Quali lassativi naturali scegliere per le emorroidi?

In questo articolo parleremo dei problemi legati alla stitichezza e ai rimedi naturali da utilizzare in sostituzione dei classici lassativi “tradizionali” che possono risolvere il problema, ma al tempo stesso crearne altri. Per prima cosa, però, cerchiamo di capire cos’è la stitichezza, detta anche stipsi.

Colpisce molte persone, sia adulti che bambini, e consiste nella difficoltà di evacuazione delle feci che diventano più dure a causa proprio del maggiore riassorbimento di acqua, dovuto al ristagno nell’intestino. Ne consegue uno stato di gonfiore, dolore addominale e malessere generale. La stitichezza, inoltre, può essere acuta (temporanea) e causata da diversi fattori come gli interventi chirurgici che possono costringere il paziente a letto, i viaggi o, cronica che perdura nel tempo e che dipende da diversi fattori.

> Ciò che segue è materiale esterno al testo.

(* ===== verification/CsiTheorems.v ===== *)
(** * What CSI requests achieve (greendotctl/src/csi.rs, nvmet.rs, exec.rs)

    The properties of the attachment protocol: mutual exclusion of hosts over any
    sequence of requests, fences that delayed requests cannot lift, and what a
    publish, an unpublish and a volume growth that did not fail have done. *)
From Stdlib Require Import Ascii String.
From stdpp Require Import base option list strings sets gmap pretty relations countable.
From S2P Require Import Prelude Ordered Validate IpAddr Types Wire Ops Desired Actual Render RenderFacts Task Fs World Hardware Nvmet NvmetSafety NvmetConverge Csi CsiFacts.
#[local] Open Scope string_scope.
#[local] Open Scope list_scope.
#[local] Open Scope N_scope.

Section completed.
Context {C : Client} {K : Kernel} {M : Machine} {J : StateCodec}.
Context (root sroot : path).
Abbreviation csi_port := (show_uint CSI_PORT_ID).

(** ** Teardown *)

Lemma is_dir_ext t t' p : t' !! p = t !! p → is_dir t' p = is_dir t p.
Proof. intros E. destruct p; [done|]. cbn. by rewrite E. Qed.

La stitichezza cronica può essere causata, ad esempio, da un’alimentazione povera di fibre e ricca di zuccheri raffinati, da una scarsa idratazione e dal mangiare troppo velocemente. E non solo. Infatti, incide molto anche una vita sedentaria che comporta una diminuzione dell’elasticità e del tono della muscolatura intestinale. Bisogna sapere, però, che anche la presenza di ragadi anali o emorroidi può influenzare negativamente la defecazione, così come l’assunzione di alcuni farmaci. Parlando di rimedi naturali, dobbiamo fare subito una distinzione tra i vari lassativi naturali. Lubrificanti, osmotici e di volume.

Tra i primi, troviamo l’olio di mandorle dolci, tra i secondi la manna e negli ultimi il tamarindo. Tra i lassativi di volume, inoltre, troviamo al prugna, la malva, la crusca, i semi di psillio e il glucomannano e, ad essi, si possono associare piante col eretiche e colagoghe che stimolano la produzione di bile, come il tarassaco, la cicoria, il boldo e piante carminative che riducono i gonfiori addominali, come il finocchio, il cumino e il coriandolo.

Particolare attenzione va ai lassativi stimolanti-irritanti come la senna, la cascara sagrada, la fragola, il rabarbaro e l’aloe che agiscono aumentando la peristalsi dell’intestino e diminuendo la perdita di acqua. Da usare, però con moderazione, in quanto sono i più potenti, ma anche i più pericolosi, in quanto possono provocare diarrea e crampi addominali.